Last week I read a social media post where the woman who wrote it declared she was not a child of God and not subject to Him in any way. She said she could do what she wanted and expressed her views with colorful language.
This made me both sad and disgusted, sad because she didn’t have a love relationship with her Creator, and disgusted that she had no regard for God except to curse Him and boast of her independence from Him. Doesn’t she know Paul’s words to the unsaved people of Athens that they should “seek God, and perhaps feel their way toward him and find him. Yet he is actually not far from each one of us, for ‘In him we live and move and have our being’; as even some of your own poets have said, ‘For we are indeed his offspring.’ “ (Acts 17:27–28)
No one can draw another breath apart from the will of God. As for being subject to Him, Charnock writes this: “He can make a man of not willing, willing; the wills of all men are in his hand; i. e. under the power of his scepter, to retain or let go upon this or that errand, to bend this or that way; as water is carried by pipes to what house or place the owner of it is pleased to order and backed it up with:
The king’s heart is a stream of water in the hand of the Lord, he turns it wherever he will. (Proverbs 21:1)Years ago, before my hubby knew Jesus as his Savior and Lord, he asked me to bend the truth to a supplier so we could save some money. I didn’t want to do that, so I asked God to help me with the right response. He surprised me by somehow changing my husband’s mind. That, and countless other examples demonstrate His power to me and in the world.
This is an historical reality, the reason why Christians pray big prayers. It is because our BIG God can do whatever He wants done.

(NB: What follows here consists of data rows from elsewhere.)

(* ===== verification/InodeTheorems.v ===== *)
(** * Inodes: what is written is what is read

    ext4_iget on the bytes that ext4_do_update_inode leaves gives the inode back; what
    the two functions do not keep. *)

From S2P Require Import Prelude Bytes Orphan InodeDisk InodeRoundtrip.
From stdpp Require Import options.

Local Open Scope Z_scope.

(** ** The bytes behind the fields *)

Lemma drop_le_store k n off v b : (off + n ≤ k)%nat → drop k (le_store n off v b) = drop k b.
Proof.
  intros H. assert (E : ∀ x : bytes, drop k x = sub_bytes k (length x - k) x) by (intros x; unfold sub_bytes; by rewrite firstn_all2 by (rewrite length_drop; lia)).
  rewrite !E, length_le_store. apply sub_bytes_store. lia.
Qed.

Lemma drop_cstores k fs : ∀ raw, Forall (λ s : cstore, s.1.1.1 = true → (s.1.2 + s.1.1.2 ≤ k)%nat) fs →
  drop k (cstores fs raw) = drop k raw.
Proof.
  induction fs as [|[[[c n] off] v] fs IH]; intros raw Hf; [done|]. apply Forall_cons in Hf as [Hs Hf]. unfold cstores in *. cbn [foldl apply_store fst snd] in *.
  rewrite IH by done. destruct c; [|done]. by apply drop_le_store, Hs.
Qed.

Lemma land3_mod4 x : Z.land x 3 = x mod 4.
Proof. exact (Z.land_ones x 2 ltac:(lia)). Qed.

Section theorems.
Context (ext4_chksum : Z → bytes → Z) (old_valid_dev : Z → bool) (old_encode_dev new_encode_dev old_decode_dev new_decode_dev : Z → Z).
Context (fs_high2lowuid fs_high2lowgid : Z → Z) (sb : isuper).
Context (data_block_valid : Z → bool) (ext_check_inode ind_check_inode : minode → Z) (find_inline_data : bytes → Z * Z).
Context (should_journal_data : minode → bool) (peek_queried : Z → Z) (nd_terminate_link : list Z → Z → Z → list Z).

Abbreviation update := (ext4_do_update_inode ext4_chksum old_valid_dev old_encode_dev new_encode_dev fs_high2lowuid fs_high2lowgid sb).
Abbreviation iget := (ext4_iget ext4_chksum old_decode_dev new_decode_dev sb data_block_valid ext_check_inode ind_check_inode find_inline_data
                        should_journal_data peek_queried nd_terminate_link).
Abbreviation read := (read_fields sb peek_queried).
Abbreviation written := (written_raw ext4_chksum old_valid_dev old_encode_dev new_encode_dev sb).

(** The buffer that the fields are stored in: it is cleared for a new inode. *)
Definition old_raw (m : minode) (raw : bytes) : bytes := if mi_new m then replicate (Z.to_nat (s_inode_size sb)) 0 else raw.

(** The inode as it is read, but for its operations: with the words [data] *)
Definition reloaded (m : minode) (data : list Z) : minode :=
  {| mi_mode := mi_mode m; mi_uid := mi_uid m; mi_gid := mi_gid m; mi_projid := mi_projid m; mi_nlink := mi_nlink m;
     mi_atime := mi_atime m; mi_ctime := mi_ctime m; mi_mtime := mi_mtime m; mi_crtime := mi_crtime m; mi_blocks := mi_blocks m;
     mi_dtime := mi_dtime m; mi_flags := stored_flags m; mi_file_acl := mi_file_acl m; mi_size := mi_disksize m; mi_disksize := mi_disksize m;
     mi_generation := mi_generation m; mi_rdev := 0; mi_data := data; mi_version := mi_version m;
     mi_extra_isize := mi_extra_isize m; mi_csum_seed := mi_csum_seed m; mi_inline_off := 0; mi_orphan := false;
     mi_new := false; mi_vfs := no_flags; mi_ops := OpsBad |}.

An OT story is just brief but shows how the Lord thinks about human needs. Baruch was a secretary for Jeremiah. He knew God’s words about the enemy coming in to take His people into captivity and this man was upset about the threat. This is what God did:
The word that Jeremiah the prophet spoke to Baruch the son of Neriah, when he wrote these words in a book at the dictation of Jeremiah, in the fourth year of ß the son of Josiah, king of Judah: “Thus says the Lord, the God of Israel, to you, O Baruch: You said, ‘Woe is me! For the Lord has added sorrow to my pain. I am weary with my groaning, and I find no rest.’ Thus shall you say to him, Thus says the Lord: Behold, what I have built I am breaking down, and what I have planted I am plucking up—that is, the whole land. And do you seek great things for yourself? Seek them not, for behold, I am bringing disaster upon all flesh, declares the Lord. But I will give you your life as a prize of war in all places to which you may go.” (Jeremiah 45:1–5)Sometimes I hear Christians moan because of current threats to our safety and well-being. Sometimes I do it too. I need to remember that God is still able to turn the hearts of kings. I may wonder why some of them are bent on destruction or other sinful goals despite our prayers, yet God takes care of those who obey Him and He uses catastrophe to discipline those who do not listen or do what He says. Jeremiah makes that clear. The experiences of my life also make it clear.
PRAY: Lord Jesus, You know what You are doing. I trust You even as I fear the direction the world seems to be going. At times, I feel as if You are saying: ‘You want to run your own lives? Let’s see how that works out for you.’ At the same time, You are bringing many to Jesus, stories that seldom make the news but stories that began with You going to the fearful and giving them new life in Christ as a prize, even as those fearful events do not cease. You can change hearts, and for that I am both excited and grateful.